着替え終え、メンバーの皆さんが目の前に揃っても尚、私の頭は混乱していた。

場違いなようで居た堪れない気持ちになっていると、突然“パン!”とメンバーの1人が手を叩いた。

「よし!じゃあ、とりあえず音合わせしようか。君は雨が止むまでそこで聴いてて良いよ!」

「えっと・・・・・・皆さん、お邪魔してしまってすみません」

私は申し訳なくなり、必死で頭を下げた。

「俺が連れて来たんだから気にしないで。いつもライブ来てくれてるでしょ。あとで、曲の感想聞かせてよ」

ボーカルの人がそう言って優しく微笑むと、ドラムスティックの“カッカッカッ”というカウントが始まり、優しく微笑んでいたボーカルの人の表情が一気に力強い表情に変わった。

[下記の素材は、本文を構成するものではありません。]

(** Every sequence of calls on the wheel has the effect it has on the list of
    pending timers. *)
Lemma run_timer_wheel ops N T p G w : wheel (N + 1) N T p G → Forall timer_op_ok ops →
  (let* (rs, _, w) := run_timer push log_clock_error ops T w in Ok (rs, w)) =
  run_pending push log_clock_error ops N p (current_tick T) w.
Proof.
  revert N T p G w. induction ops as [|op ops IH]; intros N T p G w HW Hops; [done|].
  apply Forall_cons in Hops as [Hop Hops]. destruct op as [h d s|ct]; simpl in Hop |- *.
  - unfold timeout. destruct (Z.leb_spec d 0).
    + destruct (push w h (timeout_message s)) as [[r w1]|]; [|done]. simpl.
      rewrite <- (IH N T p G w1) by done.
      destruct (negb (r =? 0)); simpl; by destruct (run_timer _ _ _ _ _) as [[[??]?]|].
    + destruct (timer_add_wheel N T p G (mkEvent h s) d HW) as (T1 & G1 & -> & HW1 & Hc & Hk); [lia|]. simpl.
      rewrite <- Hk, <- (IH _ _ _ _ w HW1) by done. by destruct (run_timer _ _ _ _ _) as [[[??]?]|].
  - unfold update_time. destruct (Z.ltb_spec ct (current_tick T)).
    + destruct (log_clock_error _ _ _) as [w1|]; [|done]. simpl.
      apply (IH N (with_clock T (current T) ct) p G w1); [destruct HW as [[]]; by split|done].
    + destruct (Z.eqb_spec ct (current_tick T)) as [->|Hne]; simpl.
      * by rewrite (IH N T p G w).
      * set (T0 := with_clock T _ ct).
        assert (HW0 : wheel (N + 1) N T0 p G) by (destruct HW as [[]]; by split).
        destruct (timer_updates_wheel (Z.to_nat (u32 (ct - current_tick T))) N T0 p G w HW0)
          as (T1 & G1 & -> & HW1 & Hc1 & Hk1).
        rewrite Z2Nat.id in HW1 by (apply u32_range).
        destruct (dispatch_list _ _ _) as [w1|]; [|done]. simpl. by rewrite (IH _ _ _ _ w1 HW1), Hk1.
Qed.
End dispatch_proofs.

Lemma wheel_init sec cs tick : wheel 1 0 (timer_init sec cs tick) [] (λ _, []).
Proof.
  split; try done.
  - split; try done. intros i r Hi. apply lookup_replicate in Hi as [-> _]. done.
  - by intros x ?%not_elem_of_nil.
  - intros [i|lv i]; cbn [valid_loc get_list timer_init near t_ create_timer].
    + intros Hi. apply arr_get_Ok; [lia|]. rewrite lookup_replicate. change TIME_NEAR with 256. split; [done|lia].
    + intros [Hlv Hi]. destruct (arr_get_in_range (t_ create_timer) lv)
        as (r & Hr & Hg); [simpl; lia|].
      cbn [t_ create_timer] in Hr, Hg. rewrite Hg, bind_Ok. apply lookup_replicate in Hr as [-> _].
      apply arr_get_Ok; [lia|]. rewrite lookup_replicate. change TIME_LEVEL with 64. split; [done|lia].
  - intros l E _. by case_decide.
Qed.

(** ** Expiry order *)

Lemma expiring_ext N n p q : (∀ E, N < E <= N + Z.of_nat n → due E p = due E q) → expiring N n p = expiring N n q.
Proof.
  intros He. unfold expiring. f_equal. apply list_fmap_ext. intros i E Hi. apply lookup_seqZ in Hi. apply He. lia.
Qed.

Lemma expiring_app N a b p : expiring N (a + b) p = (expiring N a p ++ expiring (N + Z.of_nat a) b p)%list.
Proof.
  unfold expiring. rewrite Nat2Z.inj_add, seqZ_app by lia. rewrite fmap_app, join_app.
  by replace (N + 1 + Z.of_nat a) with (N + Z.of_nat a + 1) by lia.
Qed.

Lemma expiring_one N p : expiring N 1 p = due (N + 1) p.
Proof. unfold expiring. simpl. apply app_nil_r. Qed.

Lemma due_snoc_ne E p x : x.1 ≠ E → due E (p ++ [x]) = due E p.
Proof. intros Hx. by rewrite due_app, due_singleton, decide_False, app_nil_r. Qed.

(** the place of a timer that is set last *)
Lemma expiring_snoc N n p d ev : 0 < d →
  expiring N n (p ++ [(N + d, ev)]) =
    (expiring N (Z.to_nat (Z.min (d - 1) (Z.of_nat n))) p ++
     (if d <=? Z.of_nat n then due (N + d) p ++ (N + d, ev) :: expiring (N + d) (n - Z.to_nat d) p else []))%list.
Proof.
  intros Hd. destruct (Z.leb_spec d (Z.of_nat n)).
  - replace n with (Z.to_nat (d - 1) + (1 + (n - Z.to_nat d)))%nat at 1 by lia. rewrite !expiring_app, expiring_one.
    replace (Z.to_nat (Z.min (d - 1) (Z.of_nat n))) with (Z.to_nat (d - 1)) by lia.
    replace (N + Z.of_nat (Z.to_nat (d - 1)) + 1) with (N + d) by lia.
    replace (N + Z.of_nat (Z.to_nat (d - 1)) + Z.of_nat 1) with (N + d) by lia. apply (f_equal2 app).
    + apply expiring_ext. intros E HE. apply due_snoc_ne. simpl. lia.
    + rewrite due_app, due_singleton, decide_True by done. rewrite <- app_assoc. apply (f_equal2 app); [done|]. simpl. apply (f_equal (cons _)).
      apply expiring_ext. intros E HE. apply due_snoc_ne. simpl. lia.
  - rewrite app_nil_r. replace (Z.to_nat (Z.min (d - 1) (Z.of_nat n))) with n by lia.
    apply expiring_ext. intros E HE. apply due_snoc_ne. simpl. lia.
Qed.

(** ** Properties *)

(** C4: The timing wheel is a priority list: in every sequence of [timeout] calls (with any
    delay an [int] can hold) and [update_time] calls (with any clock readings), the messages
    dispatched, their order and the values returned are those of the list of pending timers,
    in which an update that advances the clock by [n] ticks dispatches the timers that expire
    in these ticks, tick by tick and in the order they were set, through every cascade and
    across the wrap-around of the 32-bit tick counter. *)
Theorem timer_refines_pending {W} (push : W → Z → service_message → result (Z * W))
    (log_clock_error : W → Z → Z → result W) ops sec cs tick w : Forall timer_op_ok ops →
  (let* (rs, _, w) := run_timer push log_clock_error ops (timer_init sec cs tick) w in Ok (rs, w)) =
  run_pending push log_clock_error ops 0 [] tick w.
Proof. intros Hops. exact (run_timer_wheel push log_clock_error ops 0 (timer_init sec cs tick) [] (λ _, []) w (wheel_init _ _ _) Hops). Qed.

(** a receiver that records the messages *)
Definition push_record (w : list (Z * Z)) (h : Z) (m : service_message) : result (Z * list (Z * Z)) :=
  Ok (0, (w ++ [(h, session_id m)])%list).
Definition no_clock_log (w : list (Z * Z)) (a b : Z) : result (list (Z * Z)) := Ok w.

Definition timer_example : list timer_op :=
  [T_timeout 7 300 1; T_timeout 7 3 2; T_timeout 8 300 3; T_update 103; T_timeout 9 297 4; T_timeout 9 0 5; T_update 400].

Lemma timer_refines_pending_witness :
  Forall timer_op_ok timer_example ∧
  (let* (rs, _, w) := run_timer push_record no_clock_log timer_example (timer_init 0 0 100) [] in Ok (rs, w)) =
  Ok ([1; 2; 3; 4; 5], [(7, 2); (9, 5); (7, 1); (8, 3); (9, 4)]).
Proof.
  assert (Hops : Forall timer_op_ok timer_example) by (repeat constructor; vm_compute; congruence).
  split; [exact Hops|]. rewrite (timer_refines_pending push_record no_clock_log timer_example 0 0 100 [] Hops).
  vm_compute. reflexivity.
Defined.

(** A timer fires once and on time: set with a delay of [d] ticks at tick [N], it is
    among the timers dispatched by the next [n] ticks exactly when [d <= n], it is dispatched
    after every timer that expires earlier or was set before it for the same tick, and every
    timer left in the wheel expires later. *)
Theorem timer_fires_on_time {W} (push : W → Z → service_message → result (Z * W)) N T p G ev d n w :
  wheel (N + 1) N T p G → 0 < d <= MAX_DELAY →
  ∃ T1 T2 G2, timer_add T ev d = Ok T1 ∧
    timer_updates push n T1 w =
      (w <- dispatch_list push (node_of <$> expiring N n (p ++ [(N + d, ev)])) w;; Ok (T2, w)) ∧
    expiring N n (p ++ [(N + d, ev)]) =
      (expiring N (Z.to_nat (Z.min (d - 1) (Z.of_nat n))) p ++
       (if d <=? Z.of_nat n then due (N + d) p ++ (N + d, ev) :: expiring (N + d) (n - Z.to_nat d) p else []))%list ∧
    wheel (N + Z.of_nat n + 1) (N + Z.of_nat n) T2 (filter (λ x, N + Z.of_nat n < x.1) (p ++ [(N + d, ev)])) G2.
Proof.
  intros HW Hd. destruct (timer_add_wheel N T p G ev d HW Hd) as (T1 & G1 & Ha & HW1 & _).
  destruct (timer_updates_wheel push n N T1 _ G1 w HW1) as (T2 & G2 & Hu & HW2 & _).
  exists T1, T2, G2. split_and!; [done|done|apply expiring_snoc; lia|done].
Qed.

Lemma timer_fires_on_time_witness :
  wheel (0 + 1) 0 (timer_init 0 0 0) [] (λ _, []) ∧
  ∃ T1 T2 G2, timer_add (timer_init 0 0 0) (mkEvent 5 9) 2 = Ok T1 ∧
    timer_updates push_record 3 T1 [] = Ok (T2, [(5, 9)]) ∧
    wheel (0 + 3 + 1) (0 + 3) T2 [] G2.
Proof.
  split; [apply wheel_init|].
  destruct (timer_fires_on_time push_record 0 (timer_init 0 0 0) [] (λ _, []) (mkEvent 5 9) 2 3 []) as (T1 & T2 & G2 & H1 & H2 & _ & H4).
  - apply wheel_init.
  - vm_compute. split; congruence.
  - exists T1, T2, G2. split; [exact H1|]. split; [rewrite H2; vm_compute; reflexivity|exact H4].
Defined.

いつもライブで見ていたけれど、こんなにも間近で見るのは初めてだった。

ギターやベース、ドラムの音が全身を駆け巡り、ボーカルの歌声が頭の中に響く。

体の奥底から沸々と何かが湧き上がるようで、私は瞬きも忘れるほど目の前の光景に心が奪われた。

私の頭の中に、たくさんの文字が浮かび上がる。

次々と言葉が紡ぎ出され繋がれ、曲の世界観が完成していく。

彼らが作り出す曲や歌詞、その全てが“物語”だった。